**Problem description**
Look through the data below for the line with "Definition state_update (current", and transcribe it exactly together with each line after it up to and including the line with "mkShared s (sh_flow_controller". Give nothing else.
==== Input data ====
(* ===== verification/Shared.v ===== *)
(** * The shared half of a stream: [State] and [Shared] of [connection/stream.rs]

    The life cycle of a stream and the record that the stream handle and the connection share
    behind an [Arc<Mutex<_>>]. *)
From Stdlib Require Import ZArith Lia Strings.Byte.
From stdpp Require Import base option list numbers.
From S2P Require Import Prelude.
From S2P Require Import Config.
From S2P Require Import Frame.
From S2P Require Import Command.
From S2P Require Import ChunkList.
From S2P Require Import FlowControl.

(** The state of a Yamux stream. *)
Inductive State : Set :=
| Open (acknowledged : bool)
| SendClosed
| RecvClosed
| Closed.

#[export] Instance State_eq_dec : EqDecision State.
Proof. solve_decision. Defined.

Definition can_read (s : State) : bool :=
  match s with RecvClosed | Closed => false | _ => true end.
Definition can_write (s : State) : bool :=
  match s with SendClosed | Closed => false | _ => true end.

(** The table of [Shared::update_state]. *)
Definition state_update (current next : State) : State :=
  match current, next with
  | Closed, _ => current
  | Open _, _ => next
  | RecvClosed, Closed => Closed
  | RecvClosed, Open _ => current
  | RecvClosed, RecvClosed => current
  | RecvClosed, SendClosed => Closed
  | SendClosed, Closed => Closed
  | SendClosed, Open _ => current
  | SendClosed, RecvClosed => Closed
  | SendClosed, SendClosed => current
  end.

Record Shared : Set := mkShared {
  sh_state : State;
  sh_flow_controller : FlowController;
  sh_buffer : Chunks;
  sh_reader : option Waker;
  sh_writer : option Waker;
}.

Definition set_state (s : State) (sh : Shared) : Shared :=
  mkShared s (sh_flow_controller sh) (sh_buffer sh) (sh_reader sh) (sh_writer sh).
Definition set_flow_controller (fc : FlowController) (sh : Shared) : Shared :=
  mkShared (sh_state sh) fc (sh_buffer sh) (sh_reader sh) (sh_writer sh).
Definition set_buffer (b : Chunks) (sh : Shared) : Shared :=
  mkShared (sh_state sh) (sh_flow_controller sh) b (sh_reader sh) (sh_writer sh).
Definition set_reader (w : option Waker) (sh : Shared) : Shared :=
  mkShared (sh_state sh) (sh_flow_controller sh) (sh_buffer sh) w (sh_writer sh).
Definition set_writer (w : option Waker) (sh : Shared) : Shared :=
  mkShared (sh_state sh) (sh_flow_controller sh) (sh_buffer sh) (sh_reader sh) w.

Definition shared_new (receive_window send_window : Z) (config : Config) (now : Instant) : Shared :=
  mkShared (Open false) (fc_new receive_window send_window config now) chunks_new None None.

(** [update_state]: the state before the update, and the record after it. *)
Definition update_state (next : State) (sh : Shared) : State * Shared :=
  (sh_state sh, set_state (state_update (sh_state sh) next) sh).

Definition is_pending_ack (sh : Shared) : bool :=
  match sh_state sh with Open false => true | _ => false end.

Definition send_window (sh : Shared) : Z := fc_send_window (sh_flow_controller sh).

(** The delegations to the flow controller. *)
Definition on_flow_controller (f : FlowController -> result FlowController ConnectionError)
    (sh : Shared) : result Shared ConnectionError :=
  match f (sh_flow_controller sh) with
  | Ok fc => Ok (set_flow_controller fc sh)
  | Err e => Err e
  end.
Definition shared_consume_send_window (i : Z) := on_flow_controller (consume_send_window i).
Definition shared_increase_send_window_by (i : Z) := on_flow_controller (increase_send_window_by i).
Definition shared_consume_receive_window (i : Z) := on_flow_controller (consume_receive_window i).

(** ** The life cycle *)

(** What each state still allows: reading, writing, and waiting for an acknowledgement. A state
    only ever loses permissions. *)
Definition state_le (s s' : State) : Prop :=
  (can_read s' = true -> can_read s = true) /\ (can_write s' = true -> can_write s = true).

#[export] Instance state_le_preorder : PreOrder state_le.
Proof. split; unfold state_le; [done | intros s1 s2 s3 [] []; auto]. Qed.

(** The half-close semantics the table implements: closing one half removes exactly that
    permission, closing removes both, an acknowledgement removes none. *)
Theorem state_update_spec s next :
  can_read (state_update s next) = can_read s && can_read next /\
  can_write (state_update s next) = can_write s && can_write next.
Proof. by destruct s, next. Qed.

Lemma state_update_le s next : state_le s (state_update s next).
Proof.
  pose proof (state_update_spec s next) as [H1 H2].
  split; [rewrite H1 | rewrite H2]; by intros [??]%andb_prop.
Qed.

Lemma state_update_closed s : state_update s Closed = Closed.
Proof. by destruct s. Qed.

(** A closed stream stays closed, and only an acknowledgement of an open stream keeps it open. *)
Lemma state_update_from_closed next : state_update Closed next = Closed.
Proof. done. Qed.

Lemma state_update_pending s next :
  state_update s next = Open false -> next = Open false /\ exists b, s = Open b.
Proof. destruct s as [b| | |], next as [b'| | |]; simpl; intros [=]; subst; eauto. Qed.

(** Updates in any order and any number: the permissions that are left are those of the first state
    that every update allows. *)
Definition state_updates (s : State) (nexts : list State) : State := foldl state_update s nexts.

(** The state table is a half-close automaton. After any sequence of updates a stream can be
    read (written) exactly when it could before and no update closed that direction; in particular
    the result does not depend on the order in which the two peers close, and [Closed] is final. *)
Theorem state_updates_spec s nexts :
  can_read (state_updates s nexts) = can_read s && forallb can_read nexts /\
  can_write (state_updates s nexts) = can_write s && forallb can_write nexts /\
  (Closed ∈ nexts \/ s = Closed -> state_updates s nexts = Closed).
Proof.
  revert s. induction nexts as [|n nexts IH]; intros s; simpl.
  - rewrite !andb_true_r. split_and!; [done | done |]. intros [H | H]; [| done].
    by apply elem_of_nil in H.
  - destruct (IH (state_update s n)) as (H1 & H2 & H3). rewrite H1, H2.
    pose proof (state_update_spec s n) as [-> ->]. rewrite !andb_assoc. split_and!; [done | done |].
    intros H. apply H3. destruct H as [[Hn|]%elem_of_cons | ->]; [| by left |].
    + right. subst n. apply state_update_closed.
    + right. apply state_update_from_closed.
Qed.

Lemma state_updates_witness : state_updates (Open true) [RecvClosed; Open true; SendClosed; Open false; Closed] = Closed.
Proof.
  apply (state_updates_spec (Open true) [RecvClosed; Open true; SendClosed; Open false; Closed]).
  left. vm_compute. do 4 right. left.
Defined.

(** ** The invariant of the shared record *)

Section shared.
Context `{Arch}.

(** The buffer is well formed and the flow controller accounts for its unread bytes. *)
Definition shared_ok (rtt : option Duration) (sh : Shared) : Prop :=
  chunks_ok (sh_buffer sh) /\
  fc_ok rtt (zlen (chunks_rest (sh_buffer sh))) (sh_flow_controller sh).

Definition shared_claim (sh : Shared) : Z := fc_claim (sh_flow_controller sh).

Lemma shared_new_ok rtt w c now :
  0 <= w <= u32_max -> shared_ok rtt (shared_new DEFAULT_CREDIT w c now) /\
  shared_claim (shared_new DEFAULT_CREDIT w c now) = 0.
Proof.
  intros Hw. destruct (fc_new_ok rtt w c now Hw). split; [| done]. split; [apply chunks_new_ok |].
  done.
Qed.

Lemma shared_ok_rtt rtt rtt' sh :
  shared_ok rtt sh -> (is_Some rtt -> is_Some rtt') -> shared_ok rtt' sh.
Proof. intros [? ?] ?. split; [done |]. by eapply fc_ok_rtt. Qed.

(** Credit consumed by an inbound body, which is then pushed to the buffer. *)
Lemma shared_receive_ok rtt sh fc b :
  u32_max + u32_max <= usize_max ->
  shared_ok rtt sh -> consume_receive_window (zlen b) (sh_flow_controller sh) = Ok fc ->
  exists cs, chunks_push b (sh_buffer sh) = Ret cs /\
    forall s r w, shared_ok rtt (mkShared s fc cs r w) /\
      chunks_rest cs = chunks_rest (sh_buffer sh) ++ b /\ fc_claim fc = shared_claim sh /\
      fc_config fc = fc_config (sh_flow_controller sh).
Proof.
  intros Hus [Hb Hf] Hc. pose proof (zlen_nonneg b) as Hnb.
  destruct (consume_receive_window_ok _ _ _ _ _ Hf Hnb Hc) as (Hf' & Hcl & Hcf & Hbl).
  assert (Ht : chunks_total (sh_buffer sh) + zlen b <= usize_max).
  { destruct Hf as (_ & _ & Hs & Hm & _), Hf' as (Hr & _ & Hs' & Hm' & _).
    destruct Hb as (Hck & Hu & -> & _). unfold chunks_rest in *.
    destruct (chunks_seq (sh_buffer sh)) as [|c s]; simpl in *.
    - autorewrite with zlen in *. lia.
    - inversion Hck as [|? ? [_ Hv] _]; subst. rewrite zlen_app, chunks_rest_unread in Hs' by done.
      pose proof (zlen_nonneg (chunk_rest c)). lia. }
  destruct (chunks_push_ok _ b Hb Hbl Ht) as (cs & Hp & Hok & Hr & _).
  exists cs. split; [done |]. intros. unfold shared_ok. simpl. rewrite Hr, zlen_app. done.
Qed.
End shared.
====
**Task answer**
Definition state_update (current next : State) : State :=
  match current, next with
  | Closed, _ => current
  | Open _, _ => next
  | RecvClosed, Closed => Closed
  | RecvClosed, Open _ => current
  | RecvClosed, RecvClosed => current
  | RecvClosed, SendClosed => Closed
  | SendClosed, Closed => Closed
  | SendClosed, Open _ => current
  | SendClosed, RecvClosed => Closed
  | SendClosed, SendClosed => current
  end.

Record Shared : Set := mkShared {
  sh_state : State;
  sh_flow_controller : FlowController;
  sh_buffer : Chunks;
  sh_reader : option Waker;
  sh_writer : option Waker;
}.

Definition set_state (s : State) (sh : Shared) : Shared :=
  mkShared s (sh_flow_controller sh) (sh_buffer sh) (sh_reader sh) (sh_writer sh).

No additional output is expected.